Sharon Barnes is a Los Angeles-based visual artist who creates paintings, sculptures, and installations while working at the intersections of abstraction, process, and materials. Investigating the evocative possibilities of abstract visual language and a poetic use of materiality, she uses the complexities of abstraction to frame the complex nature of culture, identity, memory, and perception. Additionally interested in embodiment and the sentient, her self-described “thick-skinned paintings” possess haptic surfaces activated with acrylics, oils, inks, and a profusion of fragments that range widely from painted papers, fabric and quotidian materials to black eyed peas.
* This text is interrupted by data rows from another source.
(** ** Linux: the two routes *)

(** X10.  The two routes of the linux adapter exclude each other: when
    [secret-tool] is found, [set], [get] and [del] leave the file system
    as it is; when it is not found, they leave the state of the Secret
    Service as it is. *)
Theorem linux_routes_exclusive {K : Type}
    (run : exec.Cmd -> K -> exec.Result * K) (service key : string)
    (value : list byte) (w : linux.World (K:=K)) :
  (available w = true ->
   linux.osw (snd (linux.set run service key value w)) = linux.osw w /\
   linux.osw (snd (linux.get run service key w)) = linux.osw w /\
   linux.osw (snd (linux.del run service key w)) = linux.osw w) /\
  (available w = false ->
   linux.keyring (snd (linux.set run service key value w)) = linux.keyring w /\
   linux.keyring (snd (linux.get run service key w)) = linux.keyring w /\
   linux.keyring (snd (linux.del run service key w)) = linux.keyring w).
Proof.
  unfold linux.set, linux.get, linux.del. rewrite !hasSecretTool_eq.
  split; intros Hav; rewrite Hav.
  - unfold linux.setSecretTool, linux.getSecretTool, linux.deleteSecretTool.
    repeat split.
    + destruct (run _ _) as [r k]. destruct (exec.err r); reflexivity.
    + destruct (run _ _) as [r k].
      destruct (exec.err r); destruct (_ =? 0); reflexivity.
    + destruct (run _ _) as [r k]. destruct (exec.err r); reflexivity.
  - unfold linux.setFileStorage, linux.getFileStorage, linux.deleteFileStorage.
    repeat split.
    + destruct (filestore.set _ _ _ _ _) as [e o]. reflexivity.
    + destruct (filestore.get _ _ _ _) as [e o]. reflexivity.
    + destruct (filestore.del _ _ _ _) as [e o]. reflexivity.
Qed.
Exhibiting both nationally and internationally, Barnes’ large-scale painting, Music is What We Make in Music’s Absence is currently installed in the U.S. Embassy in Tbilisi, Republic of Georgia. Solo exhibitions and projects include her current 40-foot wide vitrine installation, Replotted Paths & Replanted Gardens in the Tom Bradley International Terminal of the Los Angeles Airport (LAX). Notable group exhibitions include Risky Business: A Painter’s Forum at the Torrance Art Museum (2024), a recent acquisitions exhibit at the Crocker Art Museum (2022); The Influence of African American Art in Southern California at the Ontario Art Museum (2018); and at the California African American Art Museum, Hard Edged: Geometrical Abstraction in 2015 as well as an important Survey Exhibition of African American Artists in Los Angeles, Pathways 1966-89 curated by Dale Brockman Davis in 2005.

Barnes’ work is held in the permanent collections of the California African Art Museum, the Crocker Art Museum, the Ralph Bunche Center for African American Studies, the City of Inglewood, and others. She is a recipient of the MacDowell Fellowship, NH; the City of Los Angeles Individual Master Artist Fellowship (COLA); the Ox-Bow School of Art & Artists’ Residency, MI; and the Spelman College Summer Art Colony/Taller Portobelo, Panama. She earned her MFA at Otis College of Art & Design in Los Angeles and had been an undergraduate student of renown artist and historian, Samella Lewis. Barnes was formerly engaged in music as a songwriter, credited on recordings by major artists.

Of African American and Cape Verdean ancestry, Sharon Barnes is a fifth generation Californian born in Sacramento, CA. In her early childhood, her parents moved their family from Sacramento to Los Angeles where Barnes has continued to live and work. Familial legacies of struggle, resilience, and belonging inform her art.